My mom studied English in college so I had a professional on hand at all times, but I rejected her help week after week. I’d say, “I want this to be a gift for you! I don’t want you to put any work into this.” I’d never seen her make that sort of face before, she was defeated and elated at the same time.
After I turned 20, I told myself I would finish Seas the Day by the end of the year. At this point, I was no longer living at home with nothing else to do besides puzzles all day long. I had just moved into a formative Catholic Men’s household run by Saint Paul’s Outreach (SPO). I couldn’t wait to get done with my homework so I could pull out a new puzzle and start chipping away. This helped the academic rigor of junior year to fly by, especially considering all ASU classes had shifted online. By my 21st birthday on May 1, 2021 I had connected four 10,000 piece puzzles!
The summer of 2021 I dumped another box out onto the dining room table of a Morrison Hall dorm at the University of St. Thomas and was shocked to find no corner pieces. After much thrashing and swearing unprintable words at my screen. I deleted more words than I wrote for three straight months. I had hunted and pecked my way through 40,000 words, I often wished I just had three or four options of keys to press, 26 was so awfully daunting. Everyday that summer I woke up hating my book and dreading the process.
The beginning of my senior year at ASU I moved back into SPO household again. Looking at my incomplete puzzle everyday was so infuriating I started cutting corners to make them fit. If I couldn’t trust myself with something as small as a puzzle piece, why should I be trusted with bigger things? How could I have writer’s block telling my own story? I could tell this story from start to finish verbally, so being unable to translate it onto paper was maddening. I decided to send my baby off to a professional editor to get some professional feedback for the first time.

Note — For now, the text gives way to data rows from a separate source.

(** * Title resolution engine of the movie chatbot (actions/actions.py)

    A shallow embedding of the Python module [actions/actions.py] and the
    properties of its title resolution engine: text normalisation, title
    extraction from an utterance, case-insensitive field access, the
    memoised dataset index, the exact/fuzzy resolver and the events returned
    by the action.

    Modelling conventions.
    - A Python [str] is a list of code points.  The model covers the code
      points U+0000..U+00FF, one [ascii] each (read as Latin-1); [lower],
      [isspace] and the regular-expression classes are the Unicode ones
      restricted to that range.
    - A [float] score of [difflib] is the exact rational it rounds: a ratio
      [2*m/t] is a [Q].  Comparing two such ratios, or one with the literal
      [0.8], gives the same answer on rationals and on IEEE doubles as long
      as the summed lengths stay below [2^26], far above any title length.
    - A [dict] read in insertion order and compared key by key (a CSV row) is
      an association list; a [dict] used as a map is a [gmap]; a [set] is a
      [gset], iterated in an order the program does not control.
    - Module-level mutable state ([_DATASET_CACHE]) and the file system are
      threaded explicitly. *)

From Stdlib Require Import Ascii String List Arith ZArith QArith Lia.
From stdpp Require Import gmap strings list.
Import ListNotations.
(** * RouterOS provider client bootstrap: a shallow embedding of
    [routeros/mikrotik_client.go] and the properties of its address
    helpers, escaping routine, version probe and client constructor. *)

From Stdlib Require Import ZArith NArith Lia Bool List.
From Stdlib Require Import Strings.Ascii Strings.String Strings.Byte.
From stdpp Require Import base option list strings gmap.
Import ListNotations.

Local Open Scope stdpp_scope.

(** ** Go's [strings] package, on Go strings as byte strings *)

Module strings.

(** [strings.HasPrefix(s, prefix)] *)
Definition HasPrefix (s prefix : string) : bool :=
  (String.length prefix <=? String.length s)%nat
  && String.eqb (String.substring 0 (String.length prefix) s) prefix.

(** [strings.HasSuffix(s, suffix)] *)
Definition HasSuffix (s suffix : string) : bool :=
  (String.length suffix <=? String.length s)%nat
  && String.eqb
       (String.substring (String.length s - String.length suffix)
          (String.length suffix) s)
       suffix.

(** [strings.TrimSuffix(s, suffix)]: [s] without the trailing [suffix],
    or [s] itself when it does not end in [suffix]. *)
Definition TrimSuffix (s suffix : string) : string :=
  if HasSuffix s suffix
  then String.substring 0 (String.length s - String.length suffix) s
  else s.

(** [strings.Join(elems, sep)] *)
Definition Join (elems : list string) (sep : string) : string :=
  String.concat sep elems.

(** [strings.LastIndexByte(s, c)], with [None] for Go's [-1]. *)
Fixpoint LastIndexByte (s : string) (c : ascii) : option nat :=
  match s with
  | EmptyString => None
  | String a t =>
      match LastIndexByte t c with
      | Some i => Some (S i)
      | None => if Ascii.eqb a c then Some 0%nat else None
      end
  end.

(** [strings.IndexByte(s, c)], with [None] for Go's [-1]. *)
Fixpoint IndexByte (s : string) (c : ascii) : option nat :=
  match s with
  | EmptyString => None
  | String a t =>
      if Ascii.eqb a c then Some 0%nat
      else match IndexByte t c with
           | Some i => Some (S i)
           | None => None
           end
  end.

(** [strings.Cut(s, sep)] for a separator of one byte. *)
Definition Cut (s : string) (sep : ascii) : string * string * bool :=
  match IndexByte s sep with
  | Some i =>
      (String.substring 0 i s,
       String.substring (S i) (String.length s - S i) s, true)
  | None => (s, "", false)
  end.

(** [strings.Count(s, sep)] for a separator of one byte. *)
Fixpoint Count (s : string) (sep : ascii) : nat :=
  match s with
  | EmptyString => 0
  | String a t => (if Ascii.eqb a sep then 1 else 0) + Count t sep
  end.

Definition lower (c : ascii) : ascii :=
  let n := nat_of_ascii c in
  if (65 <=? n)%nat && (n <=? 90)%nat then ascii_of_nat (n + 32) else c.

(** [strings.ToLower(s)] on ASCII text. *)
Fixpoint ToLower (s : string) : string :=
  match s with
  | EmptyString => EmptyString
  | String a t => String (lower a) (ToLower t)
  end.

End strings.

(** ** Addressable paths *)

(** [type URL struct { Path string; Query []string }] *)
Record URL := mkURL { Path : string; Query : list string }.
(** ** Collision claims *)

(** C1 (amended).  The self-collision test of a tick looks at the whole snake
    as it is before the move, on growth and non-growth steps alike: with the
    new head inside the grid, the tick ends in game over exactly when the new
    head is one of the current cells, and in particular when it is the
    current tail cell. *)
Theorem self_collision_tests_whole_body
    (g : SnakeGame) (w : World) (h0 : Cell) (t : list Cell) :
  game_over g = false ->
  snake g = h0 :: t ->
  in_bounds (advance g h0) ->
  exists g' w',
    _update_game_state g w = Some (g', w') /\
    (game_over g' = true <-> advance g h0 ∈ snake g) /\
    (last (snake g) = Some (advance g h0) -> g' = set_game_over true g).
Proof.
  intros Hplay Hs Hin.
  destruct (decide (advance g h0 ∈ snake g)) as [Hmem | Hmem].
  - assert (Hc : _check_collision g (advance g h0) = true)
      by (apply check_collision_true; by right).
    eexists _, _. split; [by eapply tick_collide |].
    split; [done |]. done.
  - assert (Hc : _check_collision g (advance g h0) = false)
      by (by apply check_collision_false).
    assert (Hlast : last (snake g) <> Some (advance g h0)).
    { intros Hl. apply Hmem. apply list_elem_of_lookup.
      exists (pred (length (snake g))). by rewrite <- last_lookup. }
    destruct (decide (advance g h0 = food_pos g)) as [Hf | Hf].
    + eexists _, _. split; [by eapply tick_eat |]. simpl.
      rewrite Hplay. split; [split; [done | tauto] | done].
    + eexists _, _. split; [by eapply tick_move |]. simpl.
      rewrite Hplay. split; [split; [done | tauto] | done].
Qed.
Record IPTSolver : Type := {
  ipt_beta : Qc;
  ipt_G_iw : gf; ipt_G0_iw : gf; ipt_Sigma_iw : gf;
  ipt_G0_tau : gtau; ipt_Sigma_tau : gtau }.

Definition IPTSolver_new (beta : Qc) : IPTSolver :=
  {| ipt_beta := beta;
     ipt_G_iw := gf_zero; ipt_G0_iw := gf_zero; ipt_Sigma_iw := gf_zero;
     ipt_G0_tau := tau_zero; ipt_Sigma_tau := tau_zero |}.

Definition ipt_solve (U : Qc) (s : IPTSolver) : IPTSolver :=
  let G0_tau := Fourier_to_tau (ipt_G0_iw s) in
  let Sigma_tau := tau_mul (tau_mul (tau_scale (U ^ 2) G0_tau) G0_tau) G0_tau in
  let Sigma := Fourier_to_iw Sigma_tau in
  (* Dyson *)
  let G := inverse (gf_sub (inverse (ipt_G0_iw s)) Sigma) in
  {| ipt_beta := ipt_beta s;
     ipt_G_iw := G; ipt_G0_iw := ipt_G0_iw s; ipt_Sigma_iw := Sigma;
     ipt_G0_tau := G0_tau; ipt_Sigma_tau := Sigma_tau |}.

Definition ipt_n_loops : nat := 30.

(** [S.G0_iw << inverse( iOmega_n - t**2 * S.G_iw )], then [S.solve(U = U)] *)
Definition ipt_iteration (U : Qc) (s : IPTSolver) : IPTSolver :=
  let s := {| ipt_beta := ipt_beta s;
              ipt_G_iw := ipt_G_iw s;
              ipt_G0_iw := inverse (gf_sub iOmega_n (gf_scale (t ^ 2) (ipt_G_iw s)));
              ipt_Sigma_iw := ipt_Sigma_iw s;
              ipt_G0_tau := ipt_G0_tau s; ipt_Sigma_tau := ipt_Sigma_tau s |} in
  ipt_solve U s.

(** the first guess, [S.G_iw << SemiCircular(2*t)] *)
Definition ipt_start (s : IPTSolver) : IPTSolver :=
  {| ipt_beta := ipt_beta s;
     ipt_G_iw := SemiCircular (qc 2 1 * t);
     ipt_G0_iw := ipt_G0_iw s; ipt_Sigma_iw := ipt_Sigma_iw s;
     ipt_G0_tau := ipt_G0_tau s; ipt_Sigma_tau := ipt_Sigma_tau s |}.

(** the DMFT loop for one value of [U] *)
Definition ipt_U (U : Qc) (s : IPTSolver) : IPTSolver :=
  for_each (range 0 ipt_n_loops) (fun _ => ipt_iteration U) (ipt_start s).
End Ipt.

End DMFT.

(** ** A framework with one Matsubara point

    Green's functions sampled at the single point [i omega = 3i/2], for
    [t = 1]: there the semicircular function of half-bandwidth 2 is exactly
    [-i/2].  The impurity solver is that of the non-interacting limit,
    [G = G0] and [Sigma = 0]. *)
Module SingleFreq.
Import Cplx DMFT.

(** the first coupling and interaction of the two-band script *)
Definition coeff0 : Qc := qc 0 1.
Definition U1 : Qc := qc 1 1.

#[global] Instance framework : Framework C unit :=
  {| gf_zero := C0;
     gf_add := Cadd;
     gf_sub := Csub;
     gf_scale := Cscale;
     gf_shift := fun g x => Cadd g (mkC x 0);
     inverse := Cinv;
     iOmega_n := mkC 0 (qc 3 2);
     SemiCircular := fun D => mkC 0 (- D / qc 4 1);
     density := re;
     cthyb_init := fun _ _ => tt;
     cthyb_G := fun _ G0 _ _ name => default C0 (G0 !! name);
     cthyb_Sigma := fun _ _ _ _ _ => C0;
     cthyb_next := fun _ _ _ _ => tt |}.

End SingleFreq.

(** ** The operator notebook and the local Hamiltonians of the scripts *)

Module OperatorNotebook.
Import Operators.

Section WithCoeff.
Context {R : Type} {RC : Coeff R}.

(** [A - B], and [A -= B] *)
Definition op_sub (A B : Operator R) : Operator R :=
  op_add A (op_scale (ropp r1) B).

(** The Hamiltonian cell:
<<
    H = Operator()
    H += U * n('up',0) * n('down',0)
    H -= mu * (n('up',0) + n('down',0))
>> *)
Definition H (U mu : R) : Operator R :=
  let H := Operator_empty in
  let H := op_add H (op_mul (op_scale U (n "up" 0)) (n "down" 0)) in
  op_sub H (op_scale mu (op_add (n "up" 0) (n "down" 0))).

(** the total number of particles on the flavours [fops] *)
Definition N_total (fops : list flavour) : Operator R :=
  op_sum fops (fun f => n (fst f) (snd f)).

(** The local Hamiltonian of an impurity problem: the interaction given
    to the solver and the level [-mu] that enters [G0_iw] through
    [iOmega_n + mu]. *)
Definition H_loc (fops : list flavour) (h : Operator R) (mu : R) : Operator R :=
  op_sub h (op_scale mu (N_total fops)).

(** the particle-hole transformation: [c_dag] and [c] are exchanged *)
Definition ph_canonical (o : canonical) : canonical :=
  match o with
  | Cdag b i => Cann b i
  | Cann b i => Cdag b i
  end.

Definition ph_conj (A : Operator R) : Operator R :=
  map (fun t => (fst t, map ph_canonical (snd t))) A.

(** the transposed matrix *)
Definition transpose (M : list (list R)) : list (list R) :=
  map (fun j => map (fun row => nth j row r0) M) (seq 0 (length M)).

End WithCoeff.

(** the numbers of [c_dag] and of [c] in a monomial *)
Definition creations (m : monomial) : nat :=
  length (List.filter (fun o => match o with Cdag _ _ => true | Cann _ _ => false end) m).
Definition annihilations (m : monomial) : nat :=
  length (List.filter (fun o => match o with Cdag _ _ => false | Cann _ _ => true end) m).

(** a term with two [c_dag] and two [c] *)
Definition two_body (t : Qc * monomial) : Prop :=
  creations (snd t) = 2%nat /\ annihilations (snd t) = 2%nat.

(** the flavour on which a canonical operator acts *)
Definition flavour_of (o : canonical) : flavour :=
  match o with Cdag b i => (b, i) | Cann b i => (b, i) end.

(** [fops = [('up',0), ('down',0)]] *)
Definition fops : list flavour := [("up", 0%nat); ("down", 0%nat)].

(** the number of occupied flavours of [s] whose block name starts
    with [spin] *)
Definition spin_number (fl : list flavour) (spin : string) (s : fock) : nat :=
  length (List.filter (fun p : flavour * bool => String.prefix spin (fst (fst p)) && snd p)
            (combine fl s)).

End OperatorNotebook.

(** ** The array of a function on a product mesh *)

Module GridData.
Import Cplx.

(** [D[n][j] = v]: nothing happens outside the array *)
Definition set2 (D : list (list C)) (n j : nat) (v : C) : list (list C) :=
  alter (fun row => <[j := v]> row) n D.

(** [D[n][j]] *)
Definition get2 (D : list (list C)) (n j : nat) : option C :=
  D !! n ≫= (fun row => row !! j).

End GridData.

(** ** Filling a Green's function of (k, omega): the loop and the broadcast *)

Module MultivarFill.
Import Cplx Lindhard Multivar.

(** [k_mesh.size], the number of k-points *)
Definition bz_size (mk : brzone) : nat :=
  let '(L1, L2, L3) := bz_dims mk in Z.to_nat (L1 * L2 * L3).

(** [Gf(mesh = k_iw_mesh, target_shape = [])]: a function on the mesh,
    filled with zeros *)
Definition Gf_new (mesh : brzone * imfreq) : g_k_w :=
  {| kw_mesh := mesh;
     kw_data := replicate (bz_size (fst mesh)) (replicate (iw_size (snd mesh)) C0) |}.

(** [G[k, iw] = v] for the mesh points number [m] and [p] *)
Definition kw_set (G : g_k_w) (m p : nat) (v : C) : g_k_w :=
  {| kw_mesh := kw_mesh G;
     kw_data := alter (fun row => <[p := v]> row) m (kw_data G) |}.

Section Fill.
(** The framework gives the values of the mesh points, a vector for a
    k-point and a complex number for a Matsubara frequency; the
    dispersion [eps(k) = -2*t*(cos(k[0]) + cos(k[1]))] is not a rational
    function and is a parameter too. *)
Variable K : Type.
Variable k_value : brzone -> nat -> K.
Variable iw_value : imfreq -> nat -> C.
Variable eps : K -> Qc.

“You’ve got a book, but it’s halfway done.”
This felt like the worst news I had ever received in my life. I had been working on this puzzle for a year and a half. The light at the end of the tunnel was extinguished.
Before I could start trying to do backflips in the backyard again, the professionals sent me a fresh box. It was full of only border pieces! This sent me into the most prolific writing session of my life, for 10 hours on a Saturday in September 2021 I brainstormed, whiteboarded, and wrote into the wee hours of the night using a new tool called, dialogue. When I placed the 50,000th piece the light at the end of the tunnel flicked back on…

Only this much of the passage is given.